"out of pocket" (= not reachable)
dave at WILTON.NET
Sun Jan 20 19:54:01 UTC 2002
This sense of "out of pocket" was in common use among my compatriots at the
Pentagon, 1994-5. I always assumed it was a football reference, but I have
no evidence to support that. Others have suggested to me that it evolved
from travel and "out of pocket expenses," but again no evidence was ever
I've found a few usenet citations from January 1995. These were the earliest
I turned up doing a search of the Google usenet archives:
"I have been out of pocket for a few days.
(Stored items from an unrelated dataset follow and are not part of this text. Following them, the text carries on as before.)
(* ===== verification/Heap.v ===== *)
(** The kernel heap: [kernel/util/mem.c], the quick fit of [kmalloc] over the
    MMU.

    Kernel memory is a map from the addresses of aligned words to their
    values; an access to a word that is not mapped is undefined.  The MMU is
    the interface of the program loader. *)

From S2P Require Import Prelude Mmu Elf.

Definition NRQUICKLISTS : Z := 4.
(** [sizeof(Header)]: the size, and at offset 4 the next block. *)
Definition HEADER : Z := 8.

Record Heap (W : Type) : Type := MkHeap {
  freelist : list Z;
  malloc_used_mem : Z;
  heap_end : Z;
  kmem : gmap Z Z;
  hmmu : W;
}.
Arguments MkHeap {_} _ _ _ _ _.
Arguments freelist {_} _.
Arguments malloc_used_mem {_} _.
Arguments heap_end {_} _.
Arguments kmem {_} _.
Arguments hmmu {_} _.

Definition ALIGN (x : Z) : Z := let y := u32 (x + 3) in y - Z.land y 3.
(** [ALIGNWITH(x, MMU_PAGE_SIZE)]. *)
Definition ALIGN_PAGE (x : Z) : Z := let y := u32 (x + (MMU_PAGE_SIZE - 1)) in y - Z.land y MMU_PAGE_MASK.

(** A [Header **]: an entry of [freelist] or the [next] of a block. *)
Inductive place : Type :=
| Freelist (i : Z)
| NextOf (header : Z).

(** The words of a page that has just been mapped: [mmu_alloc_at] clears the
    frame. *)
Definition zero_page (p : Z) (m : gmap Z Z) : gmap Z Z :=
  foldr (fun i => insert (p + 4 * i) 0) m (seqZ 0 1024).

Section ops.
Context {W : Type} `{UserMmu W}.
Implicit Types h : Heap W.

Definition set_freelist (l : list Z) h : Heap W := MkHeap l (malloc_used_mem h) (heap_end h) (kmem h) (hmmu h).
Definition set_used (n : Z) h : Heap W := MkHeap (freelist h) n (heap_end h) (kmem h) (hmmu h).
Definition set_heap_end (e : Z) h : Heap W := MkHeap (freelist h) (malloc_used_mem h) e (kmem h) (hmmu h).
Definition set_kmem (m : gmap Z Z) h : Heap W := MkHeap (freelist h) (malloc_used_mem h) (heap_end h) m (hmmu h).
Definition set_hmmu (w : W) h : Heap W := MkHeap (freelist h) (malloc_used_mem h) (heap_end h) (kmem h) w.

(** * Memory *)

Definition kload (a : Z) : M (Heap W) Z := let* h := get in need (kmem h !! a).
Definition kstore (a v : Z) : M (Heap W) unit :=
  kload a ;; modify (fun h => set_kmem (<[a := u32 v]> (kmem h)) h).
Definition kload_byte (a : Z) : M (Heap W) Z := let* w := kload (a - a mod 4) in ret (field (byte_pos a) 8 w).
Definition kstore_byte (a v : Z) : M (Heap W) unit :=
  let* w := kload (a - a mod 4) in kstore (a - a mod 4) (set_field (byte_pos a) 8 v w).

Definition get_size (header : Z) : M (Heap W) Z := kload header.
Definition set_size (header v : Z) : M (Heap W) unit := kstore header v.
Definition get_next (header : Z) : M (Heap W) Z := kload (u32 (header + 4)).
Definition set_next (header v : Z) : M (Heap W) unit := kstore (u32 (header + 4)) v.

(** [*iter] and [*iter = x]. *)
Definition deref (iter : place) : M (Heap W) Z :=
  match iter with
  | Freelist i => let* h := get in need (zget (freelist h) i)
  | NextOf header => get_next header
  end.
Definition assign (iter : place) (x : Z) : M (Heap W) unit :=
  match iter with
  | Freelist i => deref iter ;; modify (fun h => set_freelist (zset (freelist h) i x) h)
  | NextOf header => set_next header x
  end.

Definition memset (pointer c n : Z) : M (Heap W) unit :=
  for_to 0 n (fun i => kstore_byte (u32 (pointer + (n - 1 - i))) c).
Definition memcpy (dest src n : Z) : M (Heap W) unit :=
  for_to 0 n (fun i => let* v := kload_byte (u32 (src + (n - 1 - i))) in kstore_byte (u32 (dest + (n - 1 - i))) v).

(** * Growing *)

(** A heap page.  One that gets no frame would show physical page 0, which is
    taken as undefined. *)
Definition map_page (p : Z) : M (Heap W) unit :=
  let* frame := zoom hmmu set_hmmu (mmu_alloc_at p true false) in
  if frame =? 0 then fault else modify (fun h => set_kmem (zero_page p (kmem h)) h).

Definition ksbrk (increment : Z) : M (Heap W) Z :=
  let* old_heap_end := gets heap_end in
  when (0 <? increment)
    (let tmp := ALIGN_PAGE old_heap_end in
     let new := ALIGN_PAGE (u32 (old_heap_end + increment)) in
     let pages := u32 (new - tmp) / MMU_PAGE_SIZE in
     for_to 0 pages (fun i => map_page (u32 (tmp + i * MMU_PAGE_SIZE)))) ;;
  modify (fun h => set_heap_end (u32 (heap_end h + increment)) h) ;;
  ret old_heap_end.

Definition getmore (size : Z) : M (Heap W) Z :=
  let size := ALIGN_PAGE (u32 (size + HEADER)) in
  modify (fun h => set_used (u32 (malloc_used_mem h + size)) h) ;;
  let* header := ksbrk (s32 size) in
  if header =? 2 ^ 32 - 1 then ret 0 else
  set_size header (size - HEADER) ;;
  ret header.

(** * Freeing *)

(** The quick list for a size, [NRQUICKLISTS] for the general list. *)
Definition quick_list (size : Z) : Z :=
  default NRQUICKLISTS (find_from 4 0 (fun list => if size <=? Z.shiftl 8 list then Some list else None)).

(** An iteration of the loop that merges a block with its neighbours in the
    general list; after a merge with the lower one it starts again. *)
Definition merge_step (a : Z * bool * place) : M (Heap W) (Z * bool * place + bool * Z) :=
  let '(header, hasmerged, iter) := a in
  let* it := deref iter in
  if it =? 0 then ret (inr (hasmerged, header)) else
  let* isize := get_size it in
  if u32 (it + isize + HEADER) =? header then
    let* hsize := get_size header in
    set_size it (isize + (HEADER + hsize)) ;;
    let* next := get_next it in
    assign iter next ;;
    ret (inl (it, hasmerged, Freelist NRQUICKLISTS))
  else
    let* hsize := get_size header in
    if u32 (header + HEADER + hsize) =? it then
      set_size header (hsize + (HEADER + isize)) ;;
      let* next := get_next it in
      set_next header next ;;
      assign iter header ;;
      ret (inl (header, true, NextOf header))
    else ret (inl (header, hasmerged, NextOf it)).

(** Put a block in front of a list. *)
Definition push_free (list header : Z) : M (Heap W) unit :=
  let* first := deref (Freelist list) in
  set_next header first ;;
  assign (Freelist list) header.

Variable fuel : nat.

Definition kfree (ptr : Z) : M (Heap W) unit :=
  if ptr =? 0 then ret tt else
  let header := u32 (ptr - HEADER) in
  let* size := get_size header in
  let list := quick_list size in
  if list <? NRQUICKLISTS then push_free list header else
  let* ' (hasmerged, header) := loop fuel (header, false, Freelist NRQUICKLISTS) merge_step in
  if hasmerged : bool then ret tt else push_free NRQUICKLISTS header.

(** * Allocating *)

(** The first block of a list that is large enough, or the end of the list. *)
Definition find_block (list size : Z) : M (Heap W) place :=
  loop fuel (Freelist list) (fun iter =>
    let* it := deref iter in
    if it =? 0 then ret (inr iter) else
    let* isize := get_size it in
    ret (if isize <? size then inl (NextOf it) else inr iter)).

(** Take a block out of its list; a rest that can hold a header stays. *)
Definition take_block (iter : place) (header size : Z) : M (Heap W) unit :=
  let* hsize := get_size header in
  if u32 (ALIGN size + HEADER) <? ALIGN hsize then
    let newheader := u32 (header + HEADER + ALIGN size) in
    set_size newheader (ALIGN hsize - (ALIGN size + HEADER)) ;;
    set_size header (ALIGN size) ;;
    let* next := get_next header in
    set_next newheader next ;;
    assign iter newheader
  else let* next := get_next header in assign iter next.

(** Cut a new block into blocks of a quick list; [tmp] is the block whose
    [next] is to be set, [None] for [header] itself. *)
Definition cut_turn (header n : Z) (tmp : option Z) : M (Heap W) (option Z) :=
  let* cur := match tmp with None => ret header | Some t => get_next t end in
  set_size cur n ;;
  set_next cur (cur + n + HEADER) ;;
  ret (Some cur).

Definition cut_blocks (list header : Z) : M (Heap W) unit :=
  let* hsize := get_size header in
  let sz := s32 (hsize + HEADER) in
  let n := Z.shiftl 8 list in
  let* tmp := for_acc (Z.to_nat (u32 sz / (n + HEADER))) 0 None (fun _ => cut_turn header n) in
  let* first := deref (Freelist list) in
  match tmp with
  | None => assign (Freelist list) first
  | Some t => set_next t first ;; assign (Freelist list) header
  end.

(** The loop ends after the first turn that finds a block. *)
Definition kmalloc_step (list size : Z) (_ : unit) : M (Heap W) (unit + Z) :=
  let* iter := find_block list size in
  let* header := deref iter in
  if negb (header =? 0) then take_block iter header size ;; ret (inr (u32 (header + HEADER))) else
  let* header := getmore size in
  if header =? 0 then ret (inr 0) else
  if list <? NRQUICKLISTS then cut_blocks list header ;; ret (inl tt)
  else kfree (u32 (header + HEADER)) ;; ret (inl tt).

Definition kmalloc (size : Z) : M (Heap W) Z :=
  if size =? 0 then ret 0 else loop fuel tt (kmalloc_step (quick_list size) size).

Definition krealloc (ptr size : Z) : M (Heap W) Z :=
  if ptr =? 0 then kmalloc size else
  if size =? 0 then kfree ptr ;; ret 0 else
  let* tmp := kmalloc size in
  let* hsize := get_size (u32 (ptr - HEADER)) in
  memcpy tmp ptr (if size <? hsize then size else hsize) ;;
  kfree ptr ;;
  ret tmp.
End ops.

(** * Blocks and lists of blocks *)

(** The address of the header and the size. *)
Abbreviation block := (Z * Z)%type.
Definition bend (b : block) : Z := b.1 + HEADER + b.2.
(** Blocks without a common byte, and without a common border. *)
Definition sep (b c : block) : Prop := bend b <= c.1 \/ bend c <= b.1.
Definition apart (b c : block) : Prop := bend b < c.1 \/ bend c < b.1.
Definition block_ok (lo hi : Z) (b : block) : Prop :=
  lo <= b.1 /\ bend b <= hi /\ b.1 mod 4 = 0 /\ b.2 mod 4 = 0 /\ 0 < b.2.

#[export] Instance sep_sym : Symmetric sep.
Proof. intros b c. unfold sep. tauto. Qed.
#[export] Instance apart_sym : Symmetric apart.
Proof. intros b c. unfold apart. tauto. Qed.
Can anyone tell me who beat
Alabama?" --ST33410 at vm.cc.latech.edu, Subject: A Techster with a Few
Questions, Newsgroups rec.sport.basketball.women, 1995-01-07 16:25:44 PST
"No, actually I'll be out of pocket for about five days starting in about
five minutes." --Leona Freeman (lcfreema at leona.b8.ingr.com), Subject: I'm
outta here!, Newsgroup: soc.singles, 1995-01-12 12:04:31 PST
"(..and with Leona out of pocket you'd be on your own...)" --Craig Wall
(cwall at swri.edu), Subject: Re: Being Single SUCKS!, Newsgroup: soc.singles,
1995-01-16 07:18:01 PST
"If not, is there a way of rnning [sic] lpc without being root? i [sic]
need my users to be able to effect their own restarts when I'm out of
pocket." --Robert Eskridge (bryny at netcom.com), Subject: SunOS
4.1.2/Annex/WP5.0 print stall, Newsgroup: comp.sys.sun.admin, 1995-01-17
"I've had several good penpals--some of whom I met "on the Net," but most
are currently out of pocket--or, rather, out of reach of Internet, which is
making email just a tad tricky." --Martin Young, martiny at delphi.com,
Subject: SWM ISO F Penpal, Newsgroup: soc.penpals, 1995-01-17 20:50:00 PST
From: American Dialect Society [mailto:ADS-L at LISTSERV.UGA.EDU]On Behalf
Of Gerald Cohen
Sent: Sunday, January 20, 2002 10:51 AM
To: ADS-L at LISTSERV.UGA.EDU
Subject: "out of pocket" (= not reachable)
Thanx for the responses on "loose as a goose." BTW, I'm curious
about the source of Patton's quote.
Also, today I received a query on the expression "out of pocket"
as used to mean "really not reachable, really not available"; e.g.
"The director will be out of pocket for the next two hours." I.e.,
even by cell phone he can't be reached. FWIW, I had never heard it
used in this sense before. The person who sent me this query works in
the financial community in NYC.
Would anyone know the original reference of this "out of pocket?"
Is it figuratively a pants pocket? The football pocket to protect the
Any information/insight/leads would be very much appreciated.